Stored data:

Lemma Handler_passes h :
  signed_by_client -> Enabled (m_options m) = true ->
  passes (fun _ out => exists c, out = Next (with_body body rq) (Some c) /\ Nonce c <> ""%string) h (Handler m rq).
Proof.
  intros Hc Henabled. pose proof Hc as [_ Hroute [Hpost Hmethod] Hsize Hread _ _ Hnonce _ Hsig Hkey].
  unfold Handler. rewrite Hroute, Hpost, Hmethod, Henabled. cbn [negb].
  apply (passes_bind (fun r => exists c, r = Ok (c, with_body body rq) /\ Validated c = true /\
           Nonce c = nonce /\ APIKey c = Header_Get rq "X-API-Key")).
  - unfold ValidateRequest. apply (passes_bind (fun _ => True)); [apply request_id_passes|].
    intros h1 id _. apply passes_op. intros h2 start _. rewrite Hsize, Hread, Hsig.
    unfold try. apply (passes_bind (fun r => r = Ok true)).
    + unfold check_signature. rewrite (proj2 (String.eqb_neq (GenerateHMAC _ _ _ _) "") (mac_hex_nonempty _ _)).
      apply passes_op. intros h3 t Ht. by rewrite (signature_accepted t Hc Ht).
    + intros h3 r ->. apply (passes_bind (fun r => r = Ok tt)); [by apply nonce_passes|].
      intros h4 r ->. apply passes_op. intros h5 allowed Hallowed.
      change (allowed = true) in Hallowed. rewrite Hallowed. cbn [negb].
      apply obeys_ret; [done|]. by eexists.
  - intros h1 r (c & -> & Hv & Hn & Hk). rewrite Hv, Hn, Hk. cbn [negb].
    rewrite andb_false_r, (proj2 (String.eqb_neq nonce "") Hnonce), andb_false_r.
    destruct (opt_RequireAPIKey (m_options m)) eqn:Hreq; cbn [andb].
    + rewrite (proj2 (String.eqb_neq _ "") (Hkey eq_refl)). apply obeys_ret; [done|].
      exists c. by rewrite Hn.
    + apply obeys_ret; [done|]. exists c. by rewrite Hn.
Qed.
End Middleware.

(** ** The service *)

(** Read as an implication on the history, the good answers leave the choice of
    answers free. *)
Section Given.
Context {E : Type -> Type}.
Variable adm : forall X, E X -> X -> Prop.
Variable good : forall X, E X -> X -> bool.

Definition all_good (h : list (event E)) : bool :=
  forallb (fun ev => good _ (ev_op ev) (ev_answer ev)) h.

Lemma obeys_bad {A} (Q : list (event E) -> A -> Prop) h (p : prog E A) :
  all_good h = false ->
  obeys adm (fun _ => True) (fun h' a => all_good h' = true -> Q h' a) h p.
Proof.
  revert h. induction p as [a|X e k IH]; intros h Hh; cbn; [by rewrite Hh|].
  split; [done|]. intros x _. apply IH. unfold all_good in *. by rewrite forallb_app, Hh.
Qed.

Lemma obeys_given {A} J (Q : list (event E) -> A -> Prop) h (p : prog E A) :
  obeys (fun X e x => good X e x = true) J Q h p ->
  obeys adm (fun _ => True) (fun h' a => all_good h' = true -> Q h' a) h p.
Proof.
  revert h. induction p as [a|X e k IH]; intros h; cbn; [by intros []|].
  intros [_ Hk]. split; [done|]. intros x _. destruct (good X e x) eqn:Hx; [by apply IH, Hk|].
  apply obeys_bad. unfold all_good. rewrite forallb_app. cbn. by rewrite Hx, andb_false_r.
Qed.
End Given.

Section Service.
Context `{GoUnicode, Geth, GoText}.
Variable in_time : Time -> bool.
Variable room : f64 -> bool.
Variable chain : Z -> bool.

Definition healthy_serve sv (ts : Z) (X : Type) (e : serve_op X) : X -> bool :=
  match e in serve_op X return X -> bool with
  | OnSecurity op => healthy_sec (sv_middleware sv) ts _ op
  | OnService e => healthy in_time room chain _ e
  end.

Lemma fitting_route sv path body :
  body_fits in_time room chain (sv_cfg sv) path body ->
  path ∈ patterns /\ String.eqb path "/healthz" = false /\ String.eqb path "/readyz" = false /\
  is_Some (protected_route sv path).
Proof.
  by intros [[-> _]|[[-> _]|[-> _]]]; (split; [unfold patterns; set_solver|do 2 split; [done|]]).
Qed.

Lemma serve_answers sv rq ts nonce body :
  signed_by_client (sv_middleware sv) rq ts nonce body ->
  Enabled (m_options (sv_middleware sv)) = true ->
  able (sv_cfg sv) -> body_fits in_time room chain (sv_cfg sv) (rq_Path rq) body ->
  obeys (fun X e x => healthy_serve sv ts X e x = true) (fun _ => True)
    (fun h out => exists r, out = Handled r /\
       answered (asks_for (sv_cfg sv) (rq_Path rq) body) (serve_sends h) r) [] (serve sv rq).
Proof.
  intros Hclient Henabled Hable Hfits.
  destruct (fitting_route sv _ _ Hfits) as (Hin & Hz & Hrz & [next Hnext]).
  rewrite <- (client_path _ _ _ _ _ Hclient) in Hin.
  unfold serve. rewrite (mux_pattern rq Hin), (client_path _ _ _ _ _ Hclient).
  unfold route. rewrite Hz, Hrz, Hnext.
  unfold behind. apply obeys_bind.
  pose proof (Handler_passes (sv_middleware sv) rq ts nonce body [] Hclient Henabled) as Hm.
  apply (obeys_translate _ (fun X e x => healthy_serve sv ts X e x = true) (@OnSecurity) _
           (fun _ => True) _ []) in Hm; [|done..].
  eapply obeys_mono, Hm. intros h out _ (h1 & -> & _ & c & -> & Hnonce). apply obeys_bind.
  assert (leads (healthy in_time room chain) (answered (asks_for (sv_cfg sv) (rq_Path rq) body)) []
            (next (with_body body rq) (Some c))) as Hroute.
  { eapply protected_answers; [done..| |done|]; by destruct Hclient as [_ _ [? _] _ _ ? _ _ _ _ _]. }
  specialize (Hroute [] eq_refl).
  apply (obeys_translate _ (fun X e x => healthy_serve sv ts X e x = true) (@OnService) _
           (fun _ => True) _ (on_security <$> h1)) in Hroute; [|done..].
  cbn [fmap list_fmap app] in Hroute |- *. rewrite (right_id_L [] (++)) in Hroute. eapply obeys_mono, Hroute.
  intros h' r _ (h2 & -> & _ & Hr). apply obeys_ret; [done|]. exists r. split; [done|].
  by rewrite serve_sends_app, serve_sends_security, serve_sends_service.
Qed.

(** Answered with 200 and the hash of the one transaction broadcast, which the node
    took and the body asks for. *)
Definition paid_and_told sv rq body (h : list (event serve_op)) (out : served) : Prop :=
  exists tx resp,
    out = Handled (Some {| res_status := 200; res_body := TransferJSON resp |}) /\
    serve_sends h = [(tx, true)] /\ TxHash resp = hash_Hex (st_hash tx) /\
    asks_for (sv_cfg sv) (rq_Path rq) body tx.

(** What becomes of a request that fits, in terms of the answers it got. *)
Definition paid_if_healthy sv rq ts body (h : list (event serve_op)) (out : served) : Prop :=
  all_good (healthy_serve sv ts) h = true -> paid_and_told sv rq body h out.

(** ** Statements that go well *)

Definition healthy_sql {X} (op : pg_op X) : X -> bool :=
  match op in pg_op X return X -> bool with
  | QInsertNonce _ _ => ok_with (fun rows => rows =? 1)
  | QSelectResult _ => ok_with (fun stored => negb (bool_decide (is_Some stored)))
  | QInsertLock _ => ok_with (fun rows => rows =? 1)
  | TSaveResult _ _ => is_ok
  | TReserveNonce _ _ _ => is_ok
  | QSelectAmounts _ _ => ok_with (fun amounts => room (foldl add_amount fzero amounts))
  | _ => fun _ => true
  end.

Definition healthy_pg sv (ts : Z) (X : Type) (e : pg_serve_op X) : X -> bool :=
  match e in pg_serve_op X return X -> bool with
  | AtSecurity op => healthy_sec (sv_middleware sv) ts _ op
  | AtService e =>
      match e in pg_eff X return X -> bool with
      | PEff e => healthy in_time room chain _ e
      | PSql op => healthy_sql op
      | PReturn _ _ => fun _ => true
      end
  end.

Lemma all_good_iff {E : Type -> Type} (good : forall X, E X -> X -> bool) h :
  all_good good h = true <-> forall ev, ev ∈ h -> good _ (ev_op ev) (ev_answer ev) = true.
Proof.
  unfold all_good. rewrite forallb_forall. by setoid_rewrite list_elem_of_In.
Qed.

### WORK ORDER
Look above for the line with "(mac_hex_nonempty _ _))."; retype exactly that line, every line after it up to the line with "[by apply nonce_passes|].", and that line too, nothing else.

### EXERCISE OUTPUT
    + unfold check_signature. rewrite (proj2 (String.eqb_neq (GenerateHMAC _ _ _ _) "") (mac_hex_nonempty _ _)).
      apply passes_op. intros h3 t Ht. by rewrite (signature_accepted t Hc Ht).
    + intros h3 r ->. apply (passes_bind (fun r => r = Ok tt)); [by apply nonce_passes|].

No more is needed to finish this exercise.